BriaCell Therapeutics (TSXV:BCT; OTCQB:BCTXF)initiated dosing in a Phase 1/2a clinical study of its lead product candidate, Bria-IMT, in combination with Incyte’s INCMGA00012 and epacadostat in patients with advanced breast cancer whose disease has progressed following standard-of-care therapies.
INCMGA00012 is an anti-PD-1 antibody similar to Merck’s KEYTRUDA and epacadostat is an orally bioavailable small-molecule inhibitor of indoleamine 2,3-dioxygenase 1.
In the initial stage, BriaCell expects to enroll up to 24 patients with advanced breast cancer. The primary endpoint is safety and overall response rate and secondary endpoints include duration of response, progression free survival and overall survival. Additional analysis will include evaluation of potential predictive biomarkers, including human leukocyte antigen. BriaCell expects to report preliminary efficacy and biomarker findings on up to 30 patients.
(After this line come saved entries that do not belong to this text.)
(** * LAYERS: geo helpers, anti-cheat evaluation and the location store

    A shallow embedding of the location code of the LAYERS mobile client:

    - [calculateDistance], [isWithinRadius] and [getDistanceTo] from the
      [useLocation] hook (haversine distance and the geo-lock test);
    - the [ProximityGuard] operations [chunkOf] and [evaluateReport], whose
      implementation is part of the backend and is modelled from the
      specification;
    - the Zustand location store ([locationStore.ts]) as a transition system
      whose steps are the [set] calls of the store, with its position
      watcher, and the start-up and display code of the hook;
    - the authentication store ([authStore.ts]) with the secure storage it
      writes to, the form validation rules ([validation.ts]), the error
      classification ([errorHandler.ts]) and the token refresh queue of the
      API client ([api.ts]).

    JavaScript numbers are IEEE-754 doubles.  The embedding idealises them as
    real numbers: rounding, NaN and the infinities are outside the model, and
    every statement about a distance is a statement about the formula the
    code evaluates.  Where rounding decides which string is displayed, in
    the division of [formatDistance], the division is a parameter with the
    error bound of the doubles. *)

From Stdlib Require Import Reals Lra Lia ZArith List Bool String Psatz.
From Stdlib Require Import Ascii DecimalString.
From Stdlib Require Import Machin.
Import ListNotations.

Open Scope R_scope.

(** ** The [Math] primitives the code uses *)

Module JSMath.

(** [x <= y] and [x < y] on numbers, as booleans. *)
Definition Rleb (x y : R) : bool := if Rle_dec x y then true else false.
Definition Rltb (x y : R) : bool := if Rlt_dec x y then true else false.

(** [Math.atan2(y, x)]: the angle of the point [(x, y)], in [(-PI, PI]]. *)
Definition Math_atan2 (y x : R) : R :=
  if Rlt_dec 0 x then atan (y / x)
  else if Rlt_dec x 0 then
    (if Rle_dec 0 y then atan (y / x) + PI else atan (y / x) - PI)
  else if Rlt_dec 0 y then PI / 2
  else if Rlt_dec y 0 then - (PI / 2)
  else 0.

(** [Math.floor]: rounding toward negative infinity. *)
Definition Math_floor (x : R) : Z := Zfloor x.

(** [Math.max]. *)
Definition Math_max (x y : R) : R := Rmax x y.

End JSMath.

Import JSMath.

(** ** Distance and geo-lock ([useLocation] hook) *)

Module Geo.

(** [interface Coordinates { latitude: number; longitude: number }] *)
Record Coordinates : Type := mkCoordinates {
  latitude : R;
  longitude : R
}.

(** [const R = 6371e3], the Earth's radius in metres. *)
Definition earthRadius : R := 6371000.

(** The haversine term [a] of [calculateDistance]. *)
Definition haversine (lat1 lon1 lat2 lon2 : R) : R :=
  let phi1 := (lat1 * PI) / 180 in
  let phi2 := (lat2 * PI) / 180 in
  let dphi := ((lat2 - lat1) * PI) / 180 in
  let dlam := ((lon2 - lon1) * PI) / 180 in
  sin (dphi / 2) * sin (dphi / 2) +
  cos phi1 * cos phi2 * sin (dlam / 2) * sin (dlam / 2).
“This Phase 1/2a clinical trial of Bria-IMT builds on the early clinical findings of our novel immunotherapy, as well as biomarker analysis from patients who benefitted the most in our monotherapy trial with Bria-IMT versus those who did not,” Dr. Bill Williams, president and CEO of BriaCell, said in a statement.
“Both INCMGA00012 and epacadostat have been shown to reverse cancer-induced suppression of immune cells, making them a rational performance booster for Bria-IMT in the clinical study,” he added.
The company expects to report preliminary safety data in the fourth quarter of 2019.